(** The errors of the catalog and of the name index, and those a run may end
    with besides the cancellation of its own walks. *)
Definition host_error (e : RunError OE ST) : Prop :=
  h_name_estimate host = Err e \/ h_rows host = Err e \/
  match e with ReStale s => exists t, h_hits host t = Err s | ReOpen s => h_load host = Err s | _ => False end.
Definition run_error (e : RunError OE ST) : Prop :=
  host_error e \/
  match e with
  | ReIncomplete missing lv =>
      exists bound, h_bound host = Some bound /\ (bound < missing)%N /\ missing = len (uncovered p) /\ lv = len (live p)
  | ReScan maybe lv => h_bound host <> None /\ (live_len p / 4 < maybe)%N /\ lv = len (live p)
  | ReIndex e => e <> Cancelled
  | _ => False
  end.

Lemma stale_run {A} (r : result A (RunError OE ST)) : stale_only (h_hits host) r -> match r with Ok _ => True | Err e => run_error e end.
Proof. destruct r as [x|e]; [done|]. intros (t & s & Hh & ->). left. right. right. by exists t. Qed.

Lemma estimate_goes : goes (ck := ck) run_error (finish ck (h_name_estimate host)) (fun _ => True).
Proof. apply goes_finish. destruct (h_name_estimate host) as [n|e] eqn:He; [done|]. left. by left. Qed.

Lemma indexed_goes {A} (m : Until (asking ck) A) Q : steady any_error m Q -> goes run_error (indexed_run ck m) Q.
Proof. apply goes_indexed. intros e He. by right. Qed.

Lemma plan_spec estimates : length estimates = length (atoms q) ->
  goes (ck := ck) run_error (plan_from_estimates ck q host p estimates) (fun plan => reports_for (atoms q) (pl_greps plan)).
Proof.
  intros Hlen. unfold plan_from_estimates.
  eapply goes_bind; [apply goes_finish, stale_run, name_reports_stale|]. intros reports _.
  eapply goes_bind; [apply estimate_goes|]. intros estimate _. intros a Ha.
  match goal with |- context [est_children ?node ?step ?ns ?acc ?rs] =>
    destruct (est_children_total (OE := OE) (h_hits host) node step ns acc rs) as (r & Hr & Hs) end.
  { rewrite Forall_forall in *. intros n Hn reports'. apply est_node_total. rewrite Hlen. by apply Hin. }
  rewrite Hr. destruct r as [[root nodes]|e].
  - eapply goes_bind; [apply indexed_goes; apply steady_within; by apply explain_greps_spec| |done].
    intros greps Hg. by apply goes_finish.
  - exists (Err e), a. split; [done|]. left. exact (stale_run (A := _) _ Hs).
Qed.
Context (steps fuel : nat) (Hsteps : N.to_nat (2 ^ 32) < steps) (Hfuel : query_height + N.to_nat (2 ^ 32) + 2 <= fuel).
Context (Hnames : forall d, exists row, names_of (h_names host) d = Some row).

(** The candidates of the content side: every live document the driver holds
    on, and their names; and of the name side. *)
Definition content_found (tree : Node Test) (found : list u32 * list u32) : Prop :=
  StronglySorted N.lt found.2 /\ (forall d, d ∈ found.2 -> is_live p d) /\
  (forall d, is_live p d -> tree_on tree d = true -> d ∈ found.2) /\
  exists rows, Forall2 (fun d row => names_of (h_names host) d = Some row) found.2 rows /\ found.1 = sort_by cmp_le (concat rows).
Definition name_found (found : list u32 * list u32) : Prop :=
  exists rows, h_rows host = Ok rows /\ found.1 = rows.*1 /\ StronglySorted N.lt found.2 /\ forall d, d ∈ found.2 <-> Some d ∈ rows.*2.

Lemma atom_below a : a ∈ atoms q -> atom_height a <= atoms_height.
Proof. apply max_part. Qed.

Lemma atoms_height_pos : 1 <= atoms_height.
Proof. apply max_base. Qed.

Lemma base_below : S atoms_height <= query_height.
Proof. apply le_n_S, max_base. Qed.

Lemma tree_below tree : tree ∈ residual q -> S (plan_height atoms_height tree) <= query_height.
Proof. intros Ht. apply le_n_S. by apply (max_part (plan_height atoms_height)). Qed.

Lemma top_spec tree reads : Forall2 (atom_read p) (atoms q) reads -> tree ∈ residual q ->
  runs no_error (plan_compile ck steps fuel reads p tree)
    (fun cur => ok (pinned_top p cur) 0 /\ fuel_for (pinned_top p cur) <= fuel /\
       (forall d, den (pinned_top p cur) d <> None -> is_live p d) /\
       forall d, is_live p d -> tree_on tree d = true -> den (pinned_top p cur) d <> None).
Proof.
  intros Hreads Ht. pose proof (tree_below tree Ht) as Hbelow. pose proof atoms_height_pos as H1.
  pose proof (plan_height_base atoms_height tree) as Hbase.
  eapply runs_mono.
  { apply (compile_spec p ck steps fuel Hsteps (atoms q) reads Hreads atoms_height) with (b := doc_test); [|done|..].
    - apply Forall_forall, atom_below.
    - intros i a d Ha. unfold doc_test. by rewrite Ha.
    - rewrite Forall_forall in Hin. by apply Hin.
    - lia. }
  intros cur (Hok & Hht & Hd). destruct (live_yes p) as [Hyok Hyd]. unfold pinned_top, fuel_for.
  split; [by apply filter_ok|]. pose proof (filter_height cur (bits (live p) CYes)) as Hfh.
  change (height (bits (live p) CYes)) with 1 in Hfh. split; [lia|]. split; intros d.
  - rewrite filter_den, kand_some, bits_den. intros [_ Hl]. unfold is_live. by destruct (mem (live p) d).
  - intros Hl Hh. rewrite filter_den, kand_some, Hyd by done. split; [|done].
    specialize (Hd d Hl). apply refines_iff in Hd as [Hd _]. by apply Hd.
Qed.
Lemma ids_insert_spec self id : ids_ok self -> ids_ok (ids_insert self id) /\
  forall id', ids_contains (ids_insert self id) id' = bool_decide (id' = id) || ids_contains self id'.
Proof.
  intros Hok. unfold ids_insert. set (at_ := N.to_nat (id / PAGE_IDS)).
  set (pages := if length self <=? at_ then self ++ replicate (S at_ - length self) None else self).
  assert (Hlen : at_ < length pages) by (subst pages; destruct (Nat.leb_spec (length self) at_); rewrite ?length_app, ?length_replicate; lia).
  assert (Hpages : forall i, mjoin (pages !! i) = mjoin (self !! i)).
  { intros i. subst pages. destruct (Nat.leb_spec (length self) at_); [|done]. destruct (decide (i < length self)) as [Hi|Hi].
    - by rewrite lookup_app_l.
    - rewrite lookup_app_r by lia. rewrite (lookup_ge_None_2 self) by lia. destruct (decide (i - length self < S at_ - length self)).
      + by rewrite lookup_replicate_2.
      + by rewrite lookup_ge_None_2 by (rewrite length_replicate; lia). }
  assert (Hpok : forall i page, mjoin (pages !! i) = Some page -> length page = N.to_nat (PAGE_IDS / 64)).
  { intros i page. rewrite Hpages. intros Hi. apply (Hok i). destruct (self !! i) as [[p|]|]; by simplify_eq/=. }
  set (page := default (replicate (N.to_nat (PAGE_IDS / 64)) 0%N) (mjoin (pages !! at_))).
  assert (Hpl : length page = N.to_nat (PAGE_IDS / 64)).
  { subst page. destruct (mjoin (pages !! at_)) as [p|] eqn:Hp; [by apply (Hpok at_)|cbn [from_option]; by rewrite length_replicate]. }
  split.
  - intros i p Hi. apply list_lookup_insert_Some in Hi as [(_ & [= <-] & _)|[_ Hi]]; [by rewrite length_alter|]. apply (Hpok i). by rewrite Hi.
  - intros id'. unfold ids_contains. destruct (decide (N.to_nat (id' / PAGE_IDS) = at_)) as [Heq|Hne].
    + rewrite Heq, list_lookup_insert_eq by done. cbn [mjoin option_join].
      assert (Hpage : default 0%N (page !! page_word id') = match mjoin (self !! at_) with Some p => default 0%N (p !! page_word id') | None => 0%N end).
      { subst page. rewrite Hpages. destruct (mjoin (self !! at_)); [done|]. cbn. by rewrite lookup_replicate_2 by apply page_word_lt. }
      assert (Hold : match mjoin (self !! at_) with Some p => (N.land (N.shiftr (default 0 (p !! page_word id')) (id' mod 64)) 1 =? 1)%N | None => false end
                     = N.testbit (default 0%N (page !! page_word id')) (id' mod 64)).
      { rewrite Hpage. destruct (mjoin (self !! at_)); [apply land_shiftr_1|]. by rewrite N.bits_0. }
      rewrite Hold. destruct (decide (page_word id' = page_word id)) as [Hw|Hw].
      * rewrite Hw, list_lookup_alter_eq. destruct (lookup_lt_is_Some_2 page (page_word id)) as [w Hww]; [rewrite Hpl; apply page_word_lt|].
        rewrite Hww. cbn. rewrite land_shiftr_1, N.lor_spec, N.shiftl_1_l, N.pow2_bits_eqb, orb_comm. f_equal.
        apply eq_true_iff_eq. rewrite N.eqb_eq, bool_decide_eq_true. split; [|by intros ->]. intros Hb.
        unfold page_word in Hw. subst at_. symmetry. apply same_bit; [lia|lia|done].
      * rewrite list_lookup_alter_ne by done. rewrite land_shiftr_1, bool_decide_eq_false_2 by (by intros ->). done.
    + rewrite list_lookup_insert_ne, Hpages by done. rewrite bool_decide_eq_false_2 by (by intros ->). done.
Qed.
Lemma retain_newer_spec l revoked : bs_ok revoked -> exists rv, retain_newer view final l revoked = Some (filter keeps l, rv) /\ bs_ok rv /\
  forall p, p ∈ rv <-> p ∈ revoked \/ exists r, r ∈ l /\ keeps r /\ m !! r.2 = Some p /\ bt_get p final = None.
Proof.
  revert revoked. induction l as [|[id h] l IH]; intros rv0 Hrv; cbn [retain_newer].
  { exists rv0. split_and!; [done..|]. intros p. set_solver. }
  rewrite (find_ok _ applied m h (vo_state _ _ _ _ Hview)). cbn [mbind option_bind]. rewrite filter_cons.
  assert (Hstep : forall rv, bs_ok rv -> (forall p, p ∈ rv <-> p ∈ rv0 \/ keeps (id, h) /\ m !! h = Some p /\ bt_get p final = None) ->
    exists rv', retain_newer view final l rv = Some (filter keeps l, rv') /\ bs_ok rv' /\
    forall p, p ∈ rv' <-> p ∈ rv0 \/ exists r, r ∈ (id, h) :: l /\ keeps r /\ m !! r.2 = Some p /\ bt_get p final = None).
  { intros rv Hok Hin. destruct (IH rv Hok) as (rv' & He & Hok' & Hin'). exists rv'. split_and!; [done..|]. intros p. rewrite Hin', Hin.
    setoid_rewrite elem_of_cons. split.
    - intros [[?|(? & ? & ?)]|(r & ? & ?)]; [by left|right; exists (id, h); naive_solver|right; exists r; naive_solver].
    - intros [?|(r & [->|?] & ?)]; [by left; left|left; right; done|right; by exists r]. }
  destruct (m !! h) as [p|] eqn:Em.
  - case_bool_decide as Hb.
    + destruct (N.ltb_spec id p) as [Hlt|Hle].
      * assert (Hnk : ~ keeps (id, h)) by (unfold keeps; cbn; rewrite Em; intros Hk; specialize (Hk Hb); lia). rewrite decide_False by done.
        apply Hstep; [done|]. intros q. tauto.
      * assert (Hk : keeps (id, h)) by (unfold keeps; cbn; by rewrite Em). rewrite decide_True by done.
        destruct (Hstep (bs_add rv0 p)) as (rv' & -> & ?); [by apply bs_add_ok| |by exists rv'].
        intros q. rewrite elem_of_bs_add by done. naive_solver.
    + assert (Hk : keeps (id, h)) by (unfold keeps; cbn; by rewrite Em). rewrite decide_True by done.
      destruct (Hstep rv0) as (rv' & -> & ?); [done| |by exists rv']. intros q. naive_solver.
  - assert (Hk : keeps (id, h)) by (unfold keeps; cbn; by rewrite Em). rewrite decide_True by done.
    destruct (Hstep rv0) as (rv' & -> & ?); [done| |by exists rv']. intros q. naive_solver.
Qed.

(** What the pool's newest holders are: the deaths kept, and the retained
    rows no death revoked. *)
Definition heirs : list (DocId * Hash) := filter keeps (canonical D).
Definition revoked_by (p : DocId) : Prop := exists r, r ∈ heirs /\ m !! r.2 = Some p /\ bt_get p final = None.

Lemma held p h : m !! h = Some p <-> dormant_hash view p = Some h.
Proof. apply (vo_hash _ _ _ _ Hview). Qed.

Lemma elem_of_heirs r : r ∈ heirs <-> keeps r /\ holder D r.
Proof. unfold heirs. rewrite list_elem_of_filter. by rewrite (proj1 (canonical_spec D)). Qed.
_ _ _
Exercise directions: Retype exactly, and only, the lines above from the one where "- intros id'." occurs up to and including the one where "rewrite Hpage. destruct" occurs.

Answer box:
  - intros id'. unfold ids_contains. destruct (decide (N.to_nat (id' / PAGE_IDS) = at_)) as [Heq|Hne].
    + rewrite Heq, list_lookup_insert_eq by done. cbn [mjoin option_join].
      assert (Hpage : default 0%N (page !! page_word id') = match mjoin (self !! at_) with Some p => default 0%N (p !! page_word id') | None => 0%N end).
      { subst page. rewrite Hpages. destruct (mjoin (self !! at_)); [done|]. cbn. by rewrite lookup_replicate_2 by apply page_word_lt. }
      assert (Hold : match mjoin (self !! at_) with Some p => (N.land (N.shiftr (default 0 (p !! page_word id')) (id' mod 64)) 1 =? 1)%N | None => false end
                     = N.testbit (default 0%N (page !! page_word id')) (id' mod 64)).
      { rewrite Hpage. destruct (mjoin (self !! at_)); [apply land_shiftr_1|]. by rewrite N.bits_0. }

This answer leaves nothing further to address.